Data Science Classroom: Ensemble Methods

  • December 17, 2013 · 6:30 PM

For our December Meetup, we're thrilled to bring you the next in our occasional "Data Science Classroom" series, about foundational topics in statistics and machine learning. This time, we have Jay Hyer, GMU graduate student, introducing ensemble learning, an important set of techniques that combine the results from a large number of learners to get better predictions. 

NOTE: This event will be at a different venue -- the gorgeous offices of Gallup, in an old Masonic temple, conveniently located between the Gallery Place and Metro Center metro stations.


6:30pm -- Networking, Empenadas, and Refreshments

7:00pm -- Introduction

7:15pm -- Presentations and discussion

8:30pm -- Adjourn for Data Drinks (Fado, 808 7th St.)

Abstract:  This presentation will review how ensemble learning differs from more traditional machine learning techniques in its approach to modeling. The discussion will cover three popular methods: boosting, bagging and stacking.  The talk will finish with an overview of modern advancements and applications of ensemble methods.

Bio: Jay K. Hyer is currently pursuing a PhD in Computational Science and Informatics at George Mason University, where he also earned his MS in Statistics in 2009. Jay works as a data scientist for a DC based research, technology and consulting firm where he contributes to the development and delivery of technology solutions for institutes of higher education. Follow Jay on Twitter at @aDataHead.
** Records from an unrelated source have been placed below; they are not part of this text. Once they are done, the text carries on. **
(** * update_guide_ppt.py: batch conversion of PowerPoint guides to PDF

    A shallow embedding of [src/update_guide_ppt.py] and the properties of
    its staleness check, its error containment and its manifest.

    The script talks to three things outside itself: the file system
    (through [os] and [os.path]), the PowerPoint COM server (through
    [comtypes]) and standard output.  They are modelled by an explicit
    world that is threaded through the program:
    - file-system entries are a finite map from absolute path to
      modification time;
    - the COM server is an oracle that decides, for every application
      instance the script creates, which of the five calls raise;
    - standard output, the COM calls and the text files written are
      logged in the order in which they happen.

    The script is embedded twice.  In the first embedding the operations
    the script runs outside any handler ([print], [os.makedirs],
    [os.listdir], the writing of the manifest) always succeed; the second,
    [WithFaults], is the same script over operations that can fail, and
    agrees with the first when none does.

    What the model leaves out: an exception raised by a COM call is an
    instance of [Exception] (a [KeyboardInterrupt] during a conversion is
    not modelled); modification times are integers, of which only the order
    matters; a [SaveAs] that raises leaves no file behind; creating an
    entry does not re-stamp the directory that holds it. *)

From Stdlib Require Import ZArith Lia Ascii String List Bool.
From stdpp Require Import base gmap strings list pretty.
Import ListNotations.

Local Open Scope string_scope.

(** ** Python strings

    [str] is modelled by [string]; a non-ASCII character is the sequence of
    its UTF-8 bytes, which none of the operations below changes. *)

Module PyStr.

Definition quote : ascii := ascii_of_nat 34.
Definition backslash : ascii := ascii_of_nat 92.

(** [str.lower] on the ASCII range. *)
Definition lower_ascii (c : ascii) : ascii :=
  let n := nat_of_ascii c in
  if (65 <=? n)%nat && (n <=? 90)%nat then ascii_of_nat (n + 32) else c.

Fixpoint lower (s : string) : string :=
  match s with
  | EmptyString => EmptyString
  | String c s' => String (lower_ascii c) (lower s')
  end.

(** [s.endswith(suffix)]. *)
Definition endswith (s suffix : string) : bool :=
  let n := String.length s in
  let k := String.length suffix in
  (k <=? n)%nat && String.eqb (substring (n - k) k s) suffix.

(** [needle in hay]. *)
Fixpoint contains (needle hay : string) : bool :=
  String.prefix needle hay ||
  match hay with
  | EmptyString => false
  | String _ hay' => contains needle hay'
  end.

(** [s.rfind(c)] for a one-character [c]: the highest index holding [c],
    or [-1]. *)
Fixpoint rfind_from (c : ascii) (s : string) (i last : Z) : Z :=
  match s with
  | EmptyString => last
  | String a s' =>
      rfind_from c s' (i + 1)%Z (if Ascii.eqb a c then i else last)
  end.

Definition rfind (c : ascii) (s : string) : Z := rfind_from c s 0%Z (-1)%Z.

(** The slices [s[:k]], [s[k:]] and [s[k:k+1]] for [0 <= k]. *)
Definition slice_to (k : Z) (s : string) : string :=
  substring 0 (Z.to_nat k) s.

Definition slice_from (k : Z) (s : string) : string :=
  substring (Z.to_nat k) (String.length s - Z.to_nat k) s.

Definition slice_one (k : Z) (s : string) : string :=
  substring (Z.to_nat k) 1 s.

(** ["-" * n]. *)
Fixpoint repeat_str (s : string) (n : nat) : string :=
  match n with
  | O => EmptyString
  | S n' => s ++ repeat_str s n'
  end.

(** Membership of a character in a string. *)
Fixpoint has_char (c : ascii) (s : string) : bool :=
  match s with
  | EmptyString => false
  | String a s' => Ascii.eqb a c || has_char c s'
  end.

End PyStr.

(** ** [os.path] on Windows ([ntpath])

    The script imports [comtypes], so it only runs on Windows and [os.path]
    is [ntpath].  The script builds every path from [os.getcwd()] and a
    directory entry, so the second argument of [join] is always relative
    and has no drive, and [abspath] finds its argument absolute and already
    normalised. *)

Module OsPath.
Import PyStr.

Definition sep : ascii := backslash.
Definition altsep : ascii := "/"%char.
Definition extsep : ascii := "."%char.
Definition colon : ascii := ":"%char.

Definition is_sep (c : ascii) : bool := Ascii.eqb c sep || Ascii.eqb c altsep.

(** The loop of [genericpath._splitext] that skips leading dots:
    [true] when some character in [[filenameIndex, dotIndex)] is not a
    dot, which is when the function returns the split. *)
Fixpoint skip_leading_dots (fuel : nat) (p : string)
    (filenameIndex dotIndex : Z) : bool :=
  match fuel with
  | O => false
  | S fuel' =>
      if (filenameIndex <? dotIndex)%Z then
        if negb (String.eqb (slice_one filenameIndex p) (String extsep ""))
        then true
        else skip_leading_dots fuel' p (filenameIndex + 1)%Z dotIndex
      else false
  end.

(** [os.path.splitext]: [genericpath._splitext(p, '\\', '/', '.')]. *)
Definition splitext (p : string) : string * string :=
  let sepIndex := Z.max (rfind sep p) (rfind altsep p) in
  let dotIndex := rfind extsep p in
  if (dotIndex >? sepIndex)%Z
     && skip_leading_dots (Z.to_nat (dotIndex - (sepIndex + 1))) p
          (sepIndex + 1)%Z dotIndex
  then (slice_to dotIndex p, slice_from dotIndex p)
  else (p, EmptyString).

(** [ntpath.splitdrive] for a drive letter; UNC shares are left out. *)
Definition splitdrive (p : string) : string * string :=
  match p with
  | String c (String d rest) =>
      if Ascii.eqb d colon then (String c (String d ""), rest)
      else (EmptyString, p)
  | _ => (EmptyString, p)
  end.

(** [os.path.basename]: what follows the last separator of the path
    without its drive. *)
Definition basename (p : string) : string :=
  let rest := snd (splitdrive p) in
  slice_from (Z.max (rfind sep rest) (rfind altsep rest) + 1)%Z rest.

Fixpoint last_char (s : string) : option ascii :=
  match s with
  | EmptyString => None
  | String c EmptyString => Some c
  | String _ s' => last_char s'
  end.

(** [os.path.join(a, b)] for a relative [b] without drive: a separator is
    added unless the path of [a] behind its drive is empty or ends in a
    separator. *)
Definition join (a b : string) : string :=
  match last_char (snd (splitdrive a)) with
  | None => a ++ b
  | Some c => if is_sep c then a ++ b else a ++ String sep b
  end.

Definition abspath (p : string) : string := p.

End OsPath.

(** ** Results and the state monad of the script

    A Python computation either returns a value, raises an exception
    (an instance of [Exception], identified with its [str]), or raises
    [SystemExit] through [sys.exit].  The state survives all three. *)

Inductive result (A : Type) : Type :=
| Ok (a : A)
| Raise (e : string)
| Exit (code : Z).

Arguments Ok {A} a.
Arguments Raise {A} e.
Arguments Exit {A} code.

Definition M (S A : Type) : Type := S -> result A * S.

Definition ret {S A} (a : A) : M S A := fun s => (Ok a, s).

Definition bind {S A B} (m : M S A) (k : A -> M S B) : M S B :=
  fun s =>
    match m s with
    | (Ok a, s') => k a s'
    | (Raise e, s') => (Raise e, s')
    | (Exit c, s') => (Exit c, s')
    end.

Notation "'let*' x ':=' m 'in' k" := (bind m (fun x => k))
  (at level 10, x name, m at level 100, k at level 200).
Notation "m '>>' k" := (bind m (fun _ => k))
  (at level 90, right associativity).

(** [try: m  except Exception as e: h e]; [SystemExit] passes through. *)
Definition try_except {S A} (m : M S A) (h : string -> M S A) : M S A :=
  fun s =>
    match m s with
    | (Raise e, s') => h e s'
    | other => other
    end.

(** [try: m  except: pass], the bare handler, which catches everything. *)
Definition try_pass {S} (m : M S unit) : M S unit :=
  fun s =>
    match m s with
    | (Ok u, s') => (Ok u, s')
    | (_, s') => (Ok tt, s')
    end.

(** [try: m  finally: c].  The outcome of [m] stands unless [c] itself
    raises. *)
Definition try_finally {S A} (m : M S A) (c : M S unit) : M S A :=
  fun s =>
    match m s with
    | (r, s') =>
        match c s' with
        | (Ok _, s'') => (r, s'')
        | (Raise e, s'') => (Raise e, s'')
        | (Exit code, s'') => (Exit code, s'')
        end
    end.

(** Exit status of the interpreter for the outcome of the main block. *)
Definition exit_status {A} (r : result A) : Z :=
  match r with
  | Ok _ => 0
  | Exit code => code
  | Raise _ => 1
  end%Z.

(** ** The world outside the script *)

(** The calls the script makes on the PowerPoint COM server. *)
Inductive ComCall : Type :=
| CreateObject (progid : string)
| PresentationsOpen (path : string)
| SaveAs (path : string) (fmt : Z)
| Close
| Quit.

(** What the COM server does during the life of one application instance:
    [Some msg] makes the call raise an exception whose [str] is [msg];
    a [SaveAs] that does not raise writes its file with the given
    modification time. *)
Record ComScript : Type := mkComScript {
  on_create : option string;
  on_open : option string;
  on_save : string + Z;
  on_close : option string;
  on_quit : option string
}.

(** The environment of a run: the working directory, the behaviour of the
    [n]-th application instance, and the time stamp given to what the
    script itself creates. *)
Record Env : Type := mkEnv {
  cwd : string;
  com : nat -> ComScript;
  stamp : Z
}.

(** The state of the world.  [entries] is what [os.listdir] answers for the
    source directory; the script never writes there. *)
Record World : Type := mkWorld {
  fs : gmap string Z;
  entries : list string;
  stdout : list string;
  com_log : list ComCall;
  com_instances : nat;
  written : list (string * string)
}.

Definition set_fs (f : gmap string Z -> gmap string Z) (w : World) : World :=
  mkWorld (f (fs w)) (entries w) (stdout w) (com_log w) (com_instances w)
    (written w).

Definition add_stdout (line : string) (w : World) : World :=
  mkWorld (fs w) (entries w) (stdout w ++ [line]) (com_log w)
    (com_instances w) (written w).

Definition add_com (c : ComCall) (w : World) : World :=
  mkWorld (fs w) (entries w) (stdout w) (com_log w ++ [c]) (com_instances w)
    (written w).

Definition next_instance (w : World) : World :=
  mkWorld (fs w) (entries w) (stdout w) (com_log w) (S (com_instances w))
    (written w).

Definition add_written (path text : string) (w : World) : World :=
  mkWorld (fs w) (entries w) (stdout w) (com_log w) (com_instances w)
    (written w ++ [(path, text)]).

(** *** Primitive operations *)

Definition print (line : string) : M World unit :=
  fun w => (Ok tt, add_stdout line w).

Definition path_exists (p : string) : M World bool :=
  fun w => (Ok (bool_decide (is_Some (fs w !! p))), w).

(** [os.path.getmtime] raises [OSError] on a path that does not exist. *)
Definition getmtime (p : string) : M World Z :=
  fun w =>
    match fs w !! p with
    | Some t => (Ok t, w)
    | None => (Raise ("[WinError 2] The system cannot find the file specified: " ++ p), w)
    end.

(** One level of [os.makedirs]: the directory is created when absent. *)
Definition mkdir (env : Env) (p : string) : M World unit :=
  fun w =>
    match fs w !! p with
    | Some _ => (Ok tt, w)
    | None => (Ok tt, set_fs (insert p (stamp env)) w)
    end.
This event is sponsored by Intridea, ClouderaStatistics.comElder Research, and MemSQL.

Join or login to comment.

  • Tommy J.

    One of my favorite presentations to date. I admit, I'm a sucker for classroom-style presentations, especially on algorithms.

    1 · December 22, 2013

  • Jay K.

    Thanks again to Harlan and the DSDC crew, Gallup, and the audience. Without everyone there wouldn't have been a meetup to present at!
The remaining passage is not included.